-------- EXTRACTED INFORMATION

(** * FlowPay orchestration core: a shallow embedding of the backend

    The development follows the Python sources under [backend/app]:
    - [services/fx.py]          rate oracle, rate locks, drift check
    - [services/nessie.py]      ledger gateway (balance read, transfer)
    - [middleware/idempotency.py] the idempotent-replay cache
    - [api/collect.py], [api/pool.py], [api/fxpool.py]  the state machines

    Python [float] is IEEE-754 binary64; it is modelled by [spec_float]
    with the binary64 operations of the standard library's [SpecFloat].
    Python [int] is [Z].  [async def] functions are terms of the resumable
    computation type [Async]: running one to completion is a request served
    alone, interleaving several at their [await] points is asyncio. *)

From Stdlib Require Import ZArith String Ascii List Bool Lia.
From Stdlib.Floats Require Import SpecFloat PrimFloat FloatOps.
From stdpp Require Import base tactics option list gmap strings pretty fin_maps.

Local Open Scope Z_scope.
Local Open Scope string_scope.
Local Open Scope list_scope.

----------------
-------- EXTRACTED INFORMATION

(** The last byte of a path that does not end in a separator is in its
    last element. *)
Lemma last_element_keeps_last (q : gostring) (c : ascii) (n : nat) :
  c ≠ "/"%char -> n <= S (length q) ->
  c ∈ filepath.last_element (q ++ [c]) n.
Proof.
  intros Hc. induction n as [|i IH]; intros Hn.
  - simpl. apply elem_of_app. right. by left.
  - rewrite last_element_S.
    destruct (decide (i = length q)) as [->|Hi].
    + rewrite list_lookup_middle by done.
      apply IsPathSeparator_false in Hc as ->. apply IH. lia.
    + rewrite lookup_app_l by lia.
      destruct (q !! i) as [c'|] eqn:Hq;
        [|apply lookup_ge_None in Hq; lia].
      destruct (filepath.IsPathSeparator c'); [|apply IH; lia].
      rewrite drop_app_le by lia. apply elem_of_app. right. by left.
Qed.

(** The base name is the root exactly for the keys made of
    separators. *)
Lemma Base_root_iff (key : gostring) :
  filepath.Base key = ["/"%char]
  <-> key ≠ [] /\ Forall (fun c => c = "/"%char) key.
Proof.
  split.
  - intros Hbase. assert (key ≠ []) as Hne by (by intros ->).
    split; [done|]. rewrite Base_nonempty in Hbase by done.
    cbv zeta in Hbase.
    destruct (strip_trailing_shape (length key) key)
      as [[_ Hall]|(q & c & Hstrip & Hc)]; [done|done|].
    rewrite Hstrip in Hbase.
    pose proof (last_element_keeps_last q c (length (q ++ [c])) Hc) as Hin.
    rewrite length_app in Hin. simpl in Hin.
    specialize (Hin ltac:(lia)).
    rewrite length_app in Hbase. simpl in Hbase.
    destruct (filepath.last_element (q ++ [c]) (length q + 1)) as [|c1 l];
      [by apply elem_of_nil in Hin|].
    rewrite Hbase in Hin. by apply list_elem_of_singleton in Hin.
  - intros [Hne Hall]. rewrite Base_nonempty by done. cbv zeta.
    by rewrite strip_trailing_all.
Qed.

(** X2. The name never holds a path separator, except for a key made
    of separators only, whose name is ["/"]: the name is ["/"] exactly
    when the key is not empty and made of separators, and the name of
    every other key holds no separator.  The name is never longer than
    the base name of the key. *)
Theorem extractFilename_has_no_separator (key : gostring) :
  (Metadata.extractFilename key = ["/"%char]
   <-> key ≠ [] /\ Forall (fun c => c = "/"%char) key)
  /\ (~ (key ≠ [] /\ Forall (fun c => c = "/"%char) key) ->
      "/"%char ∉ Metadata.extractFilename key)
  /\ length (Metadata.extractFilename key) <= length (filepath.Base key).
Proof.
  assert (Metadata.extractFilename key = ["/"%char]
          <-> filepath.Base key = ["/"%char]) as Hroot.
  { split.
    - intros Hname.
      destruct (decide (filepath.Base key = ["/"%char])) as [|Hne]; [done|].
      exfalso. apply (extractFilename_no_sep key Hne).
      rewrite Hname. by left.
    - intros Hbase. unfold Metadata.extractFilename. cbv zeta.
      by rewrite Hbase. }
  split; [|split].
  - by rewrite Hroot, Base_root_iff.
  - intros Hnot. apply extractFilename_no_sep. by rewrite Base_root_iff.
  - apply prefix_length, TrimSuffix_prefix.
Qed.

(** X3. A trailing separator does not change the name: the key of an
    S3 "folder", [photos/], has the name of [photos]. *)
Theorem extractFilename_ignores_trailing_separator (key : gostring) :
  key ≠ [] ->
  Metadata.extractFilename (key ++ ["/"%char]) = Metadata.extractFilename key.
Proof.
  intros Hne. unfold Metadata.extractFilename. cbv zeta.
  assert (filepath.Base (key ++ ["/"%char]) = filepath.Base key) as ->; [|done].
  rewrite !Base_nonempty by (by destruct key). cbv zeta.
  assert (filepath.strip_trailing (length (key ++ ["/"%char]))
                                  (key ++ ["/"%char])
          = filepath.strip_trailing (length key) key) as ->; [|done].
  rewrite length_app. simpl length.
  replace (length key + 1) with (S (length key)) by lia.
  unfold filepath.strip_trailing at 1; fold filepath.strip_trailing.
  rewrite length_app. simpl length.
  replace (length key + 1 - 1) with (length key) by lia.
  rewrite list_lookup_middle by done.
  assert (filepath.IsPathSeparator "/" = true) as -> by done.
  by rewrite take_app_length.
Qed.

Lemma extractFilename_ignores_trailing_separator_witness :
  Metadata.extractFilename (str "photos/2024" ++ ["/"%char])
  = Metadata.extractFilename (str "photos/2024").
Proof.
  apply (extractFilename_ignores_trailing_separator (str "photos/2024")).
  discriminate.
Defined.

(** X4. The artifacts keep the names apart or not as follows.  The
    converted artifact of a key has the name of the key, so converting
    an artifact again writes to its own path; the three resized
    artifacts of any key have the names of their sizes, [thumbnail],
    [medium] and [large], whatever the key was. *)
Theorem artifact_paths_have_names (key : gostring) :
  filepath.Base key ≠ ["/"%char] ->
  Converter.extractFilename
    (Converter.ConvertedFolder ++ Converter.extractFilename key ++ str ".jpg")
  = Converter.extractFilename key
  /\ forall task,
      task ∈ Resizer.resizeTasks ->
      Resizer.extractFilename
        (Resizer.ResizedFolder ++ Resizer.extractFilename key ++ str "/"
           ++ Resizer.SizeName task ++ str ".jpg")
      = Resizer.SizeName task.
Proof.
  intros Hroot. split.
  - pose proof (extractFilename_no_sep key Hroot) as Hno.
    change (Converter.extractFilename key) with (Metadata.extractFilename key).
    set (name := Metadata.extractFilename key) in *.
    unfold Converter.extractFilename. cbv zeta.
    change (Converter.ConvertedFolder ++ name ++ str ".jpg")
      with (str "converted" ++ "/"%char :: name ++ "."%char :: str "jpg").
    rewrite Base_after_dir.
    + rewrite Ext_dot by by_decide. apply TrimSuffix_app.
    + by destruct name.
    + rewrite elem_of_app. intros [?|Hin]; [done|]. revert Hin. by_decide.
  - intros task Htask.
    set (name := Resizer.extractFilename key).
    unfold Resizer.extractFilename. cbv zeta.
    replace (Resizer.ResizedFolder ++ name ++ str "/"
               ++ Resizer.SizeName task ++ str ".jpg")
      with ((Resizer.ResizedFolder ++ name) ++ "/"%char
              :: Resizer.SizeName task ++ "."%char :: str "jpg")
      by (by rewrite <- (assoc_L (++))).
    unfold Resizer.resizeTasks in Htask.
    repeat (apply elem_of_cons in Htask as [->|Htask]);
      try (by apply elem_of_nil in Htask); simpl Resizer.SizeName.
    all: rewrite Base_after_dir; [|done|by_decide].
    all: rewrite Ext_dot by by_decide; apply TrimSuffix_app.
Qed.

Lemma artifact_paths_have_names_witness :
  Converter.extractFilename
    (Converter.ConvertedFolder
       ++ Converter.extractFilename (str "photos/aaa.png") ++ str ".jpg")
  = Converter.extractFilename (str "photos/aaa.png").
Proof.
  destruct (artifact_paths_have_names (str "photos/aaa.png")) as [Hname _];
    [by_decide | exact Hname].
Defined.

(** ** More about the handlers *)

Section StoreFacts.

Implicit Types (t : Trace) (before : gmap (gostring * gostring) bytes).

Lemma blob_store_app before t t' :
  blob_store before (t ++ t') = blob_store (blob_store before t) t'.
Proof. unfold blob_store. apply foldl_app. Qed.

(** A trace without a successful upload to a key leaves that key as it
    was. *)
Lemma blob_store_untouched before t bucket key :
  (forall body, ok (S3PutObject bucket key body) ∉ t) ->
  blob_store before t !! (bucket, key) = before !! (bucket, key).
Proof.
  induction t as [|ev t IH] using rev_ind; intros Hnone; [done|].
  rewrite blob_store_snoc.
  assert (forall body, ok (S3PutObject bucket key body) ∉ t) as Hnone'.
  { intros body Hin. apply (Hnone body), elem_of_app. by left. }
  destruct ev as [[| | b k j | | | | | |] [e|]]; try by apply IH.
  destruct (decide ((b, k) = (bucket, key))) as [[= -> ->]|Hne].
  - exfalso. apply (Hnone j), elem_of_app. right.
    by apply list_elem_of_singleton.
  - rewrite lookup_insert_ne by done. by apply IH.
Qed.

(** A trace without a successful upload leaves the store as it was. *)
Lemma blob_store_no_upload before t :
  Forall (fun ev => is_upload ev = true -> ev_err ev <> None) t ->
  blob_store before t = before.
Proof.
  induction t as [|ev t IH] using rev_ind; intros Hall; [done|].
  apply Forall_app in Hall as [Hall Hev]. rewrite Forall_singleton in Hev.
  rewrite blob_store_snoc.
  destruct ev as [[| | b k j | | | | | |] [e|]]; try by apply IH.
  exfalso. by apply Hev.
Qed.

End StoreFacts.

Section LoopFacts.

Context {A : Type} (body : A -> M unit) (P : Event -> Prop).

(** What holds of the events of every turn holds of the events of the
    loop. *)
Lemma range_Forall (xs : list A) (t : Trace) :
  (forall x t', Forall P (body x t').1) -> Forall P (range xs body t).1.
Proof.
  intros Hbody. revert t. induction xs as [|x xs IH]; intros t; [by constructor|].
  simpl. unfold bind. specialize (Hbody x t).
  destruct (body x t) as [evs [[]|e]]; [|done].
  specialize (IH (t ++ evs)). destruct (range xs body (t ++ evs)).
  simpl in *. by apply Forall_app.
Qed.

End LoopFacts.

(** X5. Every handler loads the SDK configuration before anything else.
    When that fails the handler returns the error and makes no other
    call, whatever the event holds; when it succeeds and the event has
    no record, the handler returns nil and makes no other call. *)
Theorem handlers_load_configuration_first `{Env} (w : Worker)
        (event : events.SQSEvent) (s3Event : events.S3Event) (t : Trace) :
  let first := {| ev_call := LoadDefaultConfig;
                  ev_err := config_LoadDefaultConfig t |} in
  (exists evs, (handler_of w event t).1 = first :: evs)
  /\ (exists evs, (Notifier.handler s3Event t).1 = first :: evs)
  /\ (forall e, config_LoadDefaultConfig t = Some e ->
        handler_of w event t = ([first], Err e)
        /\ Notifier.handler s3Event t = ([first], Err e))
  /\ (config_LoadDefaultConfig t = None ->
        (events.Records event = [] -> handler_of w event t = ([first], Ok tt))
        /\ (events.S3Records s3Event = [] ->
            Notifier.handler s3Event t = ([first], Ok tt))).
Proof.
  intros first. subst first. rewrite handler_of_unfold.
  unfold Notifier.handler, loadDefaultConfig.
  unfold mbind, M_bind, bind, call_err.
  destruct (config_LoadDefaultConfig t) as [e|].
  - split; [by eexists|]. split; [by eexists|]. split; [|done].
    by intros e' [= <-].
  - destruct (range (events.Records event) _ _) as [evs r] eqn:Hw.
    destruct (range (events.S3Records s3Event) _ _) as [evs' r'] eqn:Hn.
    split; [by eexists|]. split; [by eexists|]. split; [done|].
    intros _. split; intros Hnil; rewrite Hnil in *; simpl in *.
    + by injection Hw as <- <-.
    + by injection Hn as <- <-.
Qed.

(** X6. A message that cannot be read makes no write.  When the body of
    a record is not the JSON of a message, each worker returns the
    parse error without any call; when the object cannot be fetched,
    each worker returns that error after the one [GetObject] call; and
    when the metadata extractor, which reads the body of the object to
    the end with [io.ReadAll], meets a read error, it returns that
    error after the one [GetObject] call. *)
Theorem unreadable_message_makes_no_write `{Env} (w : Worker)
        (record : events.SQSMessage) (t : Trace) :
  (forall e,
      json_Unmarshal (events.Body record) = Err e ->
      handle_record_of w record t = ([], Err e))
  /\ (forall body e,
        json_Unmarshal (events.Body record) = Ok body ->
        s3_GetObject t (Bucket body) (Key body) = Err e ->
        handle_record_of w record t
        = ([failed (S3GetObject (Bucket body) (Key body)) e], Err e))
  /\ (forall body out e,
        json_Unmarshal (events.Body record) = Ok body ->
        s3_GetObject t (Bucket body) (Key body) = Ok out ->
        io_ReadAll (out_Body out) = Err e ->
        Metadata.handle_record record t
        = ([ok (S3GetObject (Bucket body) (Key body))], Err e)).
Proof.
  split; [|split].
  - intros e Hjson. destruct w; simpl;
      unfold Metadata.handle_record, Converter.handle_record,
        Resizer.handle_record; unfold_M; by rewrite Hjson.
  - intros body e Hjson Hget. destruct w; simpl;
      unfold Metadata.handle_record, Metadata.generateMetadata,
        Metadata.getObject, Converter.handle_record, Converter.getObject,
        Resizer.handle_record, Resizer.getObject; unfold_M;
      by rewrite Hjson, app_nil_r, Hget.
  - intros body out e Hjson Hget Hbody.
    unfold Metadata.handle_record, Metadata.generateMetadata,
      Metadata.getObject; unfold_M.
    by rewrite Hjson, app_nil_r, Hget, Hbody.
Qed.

----------------

Which lines above contain "using"? Show each of them.

  induction t as [|ev t IH] using rev_ind; intros Hnone; [done|].
  induction t as [|ev t IH] using rev_ind; intros Hall; [done|].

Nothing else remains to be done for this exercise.